Like gay men, they shared a freemasonry, an outlook. A gender bias. But presumably so did heterosexual guys. The thought did not comfort him.

  Emmie was back on the stripper track. ‘Was it, well you know? I mean it wasn’t for real, obviously.’

  ‘God, no. But it was pretty …’ The rings tossed. ‘Well, like you said. I mean otherwise I wouldn’t have minded being bottom. If it hadn’t sort of seemed real.’
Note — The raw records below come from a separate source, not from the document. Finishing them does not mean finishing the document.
(* ===== verification/UnitDepsOps.v ===== *)
(** * Removing, clearing and walking through dependencies (src/core/unit.c, src/core/unit.h)

    [unit_remove_dependencies] ends and takes exactly the bits of the mask out of both sides;
    [unit_clear_dependencies] leaves no entry that names the unit; [foreach_dependency] visits the
    units of all types that have the atom. *)

From S2P Require Import Prelude JobType UnitDep UnitDeps.

(** ** Removing *)

(** An entry without the bits [m] of its origins, of its destinations. *)
Definition nonempty (i : UnitDependencyInfo) : option UnitDependencyInfo :=
  if (origin_mask i =? 0) && (destination_mask i =? 0) then None else Some i.
Definition trim_origin (m : Z) (i : option UnitDependencyInfo) : option UnitDependencyInfo :=
  i ≫= λ i, nonempty (Info (Z.land (origin_mask i) (Z.lnot m)) (destination_mask i)).
Definition trim_destination (m : Z) (i : option UnitDependencyInfo) : option UnitDependencyInfo :=
  i ≫= λ i, nonempty (Info (origin_mask i) (Z.land (destination_mask i) (Z.lnot m))).

Lemma update_mask_lookup t v i w : unit_update_dependency_mask t v i !! w = if decide (w = v) then nonempty i else t !! w.
Proof.
  unfold unit_update_dependency_mask, nonempty. destruct (_ && _); case_decide; subst; by rewrite ?lookup_delete_eq, ?lookup_delete_ne, ?lookup_insert_eq, ?lookup_insert_ne by done.
Qed.

Lemma nonempty_ok i : masks_ok (origin_mask i) (destination_mask i) → nonempty i = Some i.
Proof. intros (_ & _ & Hn). unfold nonempty. destruct (Z.eqb_spec (origin_mask i) 0), (Z.eqb_spec (destination_mask i) 0); naive_solver. Qed.

Definition entry_ok (i : option UnitDependencyInfo) : Prop := ∀ x, i = Some x → masks_ok (origin_mask x) (destination_mask x).

Lemma nonempty_masks i : 0 <= origin_mask i → 0 <= destination_mask i →
  entry_ok (nonempty i) ∧ origin (nonempty i) = origin_mask i ∧ destination (nonempty i) = destination_mask i.
Proof.
  intros H1 H2. unfold nonempty, entry_ok. destruct (Z.eqb_spec (origin_mask i) 0), (Z.eqb_spec (destination_mask i) 0); cbn; split_and!; try congruence; intros x [= <-]; split_and!; naive_solver.
Qed.

Lemma trim_origin_masks m i : entry_ok i →
  entry_ok (trim_origin m i) ∧ origin (trim_origin m i) = Z.land (origin i) (Z.lnot m) ∧ destination (trim_origin m i) = destination i.
Proof.
  intros Hi. destruct i as [i|]; [|done]. destruct (Hi i eq_refl) as (H1 & H2 & _). cbn. apply (nonempty_masks (Info _ _)); cbn; [by apply clear_nonneg|done].
Qed.

Lemma trim_destination_masks m i : entry_ok i →
  entry_ok (trim_destination m i) ∧ origin (trim_destination m i) = origin i ∧ destination (trim_destination m i) = Z.land (destination i) (Z.lnot m).
Proof.
  intros Hi. destruct i as [i|]; [|done]. destruct (Hi i eq_refl) as (H1 & H2 & _). cbn. apply (nonempty_masks (Info _ _)); cbn; [done|by apply clear_nonneg].
Qed.

(** Without a bit of [m] nothing changes. *)
Lemma trim_origin_none m i : entry_ok i → FLAGS_SET (Z.lnot m) (origin i) = true → trim_origin m i = i.
Proof. intros Hi H%flags_clear. destruct i as [[o d]|]; [|done]. cbn in *. rewrite H. by apply (nonempty_ok (Info _ _)), Hi. Qed.

Lemma trim_destination_none m i : entry_ok i → FLAGS_SET (Z.lnot m) (destination i) = true → trim_destination m i = i.
Proof. intros Hi H%flags_clear. destruct i as [[o d]|]; [|done]. cbn in *. rewrite H. by apply (nonempty_ok (Info _ _)), Hi. Qed.

Lemma trimmed_clean m i : entry_ok i → FLAGS_SET (Z.lnot m) (origin (trim_origin m i)) = true.
Proof. intros Hi. destruct (trim_origin_masks m i Hi) as (_ & -> & _). apply flags_clear, clear_twice. Qed.

Lemma trim_destination_twice m i : entry_ok i → trim_destination m (trim_destination m i) = trim_destination m i.
Proof.
  intros Hi. destruct (trim_destination_masks m i Hi) as (Ho & _ & Hd). apply trim_destination_none; [done|]. rewrite Hd. apply flags_clear, clear_twice.
Qed.

Lemma drop_reverse_lookup u m t w : entry_ok (t !! u) → drop_reverse u m t !! w = if decide (w = u) then trim_destination m (t !! u) else t !! w.
Proof.
  intros Hi. unfold drop_reverse. destruct (t !! u) as [dj|] eqn:E; [|by case_decide; subst].
  destruct (FLAGS_SET (Z.lnot m) (destination_mask dj)) eqn:Ef.
  - case_decide; [subst|done]. by rewrite trim_destination_none, E.
  - by rewrite update_mask_lookup.
Qed.

Lemma mirrored_entry D u d v : mirrored D → entry_ok (info D u d v).
Proof. intros HD x Hx. by apply (mi_masks D HD u d v). Qed.

Section Remove.
Context (u : positive) (m : Z).

(** The tables while dependencies are removed from [D0]: what [u] has on a unit is untouched, or it
    is trimmed and so is all that the unit has on [u]. *)
Record trims (D0 D : Tables) : Prop := {
  tr_other a x b : a ≠ u → b ≠ u → info D a x b = info D0 a x b;
  tr_self x : info D u x u = None;
  tr_out d w : info D u d w = info D0 u d w ∨ info D u d w = trim_origin m (info D0 u d w) ∧ ∀ x, info D w x u = trim_destination m (info D0 w x u);
  tr_in w x : w ≠ u → info D w x u = info D0 w x u ∨ info D w x u = trim_destination m (info D0 w x u);
  tr_types : dom (deps_of D u) = dom (deps_of D0 u);
  tr_merged : merged_into D = merged_into D0 }.

Lemma trims_refl D : mirrored D → trims D D.
Proof. intros HD. split; try by left. - done. - intros. by apply mi_self. - done. - done. Qed.

Lemma trims_ok D0 D a x b : mirrored D0 → trims D0 D → entry_ok (info D a x b).
Proof.
  intros H0 HT. pose proof (mirrored_entry D0 a x b H0) as Hok. destruct (decide (a = u)) as [->|Ha].
  - destruct (tr_out D0 D HT x b) as [->|[-> _]]; [done|]. by apply trim_origin_masks.
  - destruct (decide (b = u)) as [->|Hb]; [|by rewrite (tr_other D0 D HT)].
    destruct (tr_in D0 D HT a x Ha) as [->| ->]; [done|]. by apply trim_destination_masks.
Qed.

Definition bad (e : positive * UnitDependencyInfo) : Prop := FLAGS_SET (Z.lnot m) (origin_mask (snd e)) = false.
#[local] Instance bad_dec e : Decision (bad e).
Proof. unfold bad. solve_decision. Defined.

(** One round of the loop. *)
Definition round (d : UnitDependency) (other : positive) (di : UnitDependencyInfo) (D : Tables) : Tables :=
  let t := unit_update_dependency_mask (per_type D u d) other (Info (Z.land (origin_mask di) (Z.lnot m)) (destination_mask di)) in
  let D := set_per_type u d t D in
  set_deps other (drop_reverse u m <$> deps_of D other) D.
  Emmeline nodded. ‘I guess not.’ She took his arm. ‘This is Rob.’

  ‘Hi.’

  Emmeline turned to him, her eyes glinting like a child’s with a treat. ‘Wasn’t that great? You couldn’t come. Ladies only.’ She cheered up. ‘Perhaps that’s only Fridays. I’ll ask.’ But the stockings had disappeared.

  They queued again to get their wrists stamped Paid.

  His childhood doctor had had a Good Patient stamp for kids. At the end of a visit Dr Brabson, his teeth wrecked by pipes and insufficient dental care, had leaned forward. ‘Hold out your hand, Robin.’ He wondered when it had stopped, when the award had become sissy, a shameful secret to be hidden from the other kids instead of skited about. Five, he supposed. Or six. Not much older than Calvin. It seemed pretty young.

  A Maori guy beside them had a ring on each of the fingers on his right hand and none on the left. A woman clung to his arm, her crutch barely covered by a pelmet of leather. In the smoky half darkness you could not tell where her tights ended and the teetering heels began. A babe in invisible boots.

  ‘You do know,’ teased Emmeline, her body locked against his in imitation of another woman eating her man alongside, ‘that “Elvis” is an anagram of “Lives”?’

  He grinned, tightened his arm around her. A man and woman shoved past them. Both heads of tough grey hair were tugged into pony tails, both wore black T-shirts stamped with large golden lions’ heads. Her chest thrust out more than his but not by much. They were together. Swingers. They had probably arrived on a Harley Davidson, he stiff-armed, her body hugging tight into the corners. They would not grow old. No siree. A black man in turquoise socks and blue jandals danced alone, one protruding ebony toe beating the rhythm.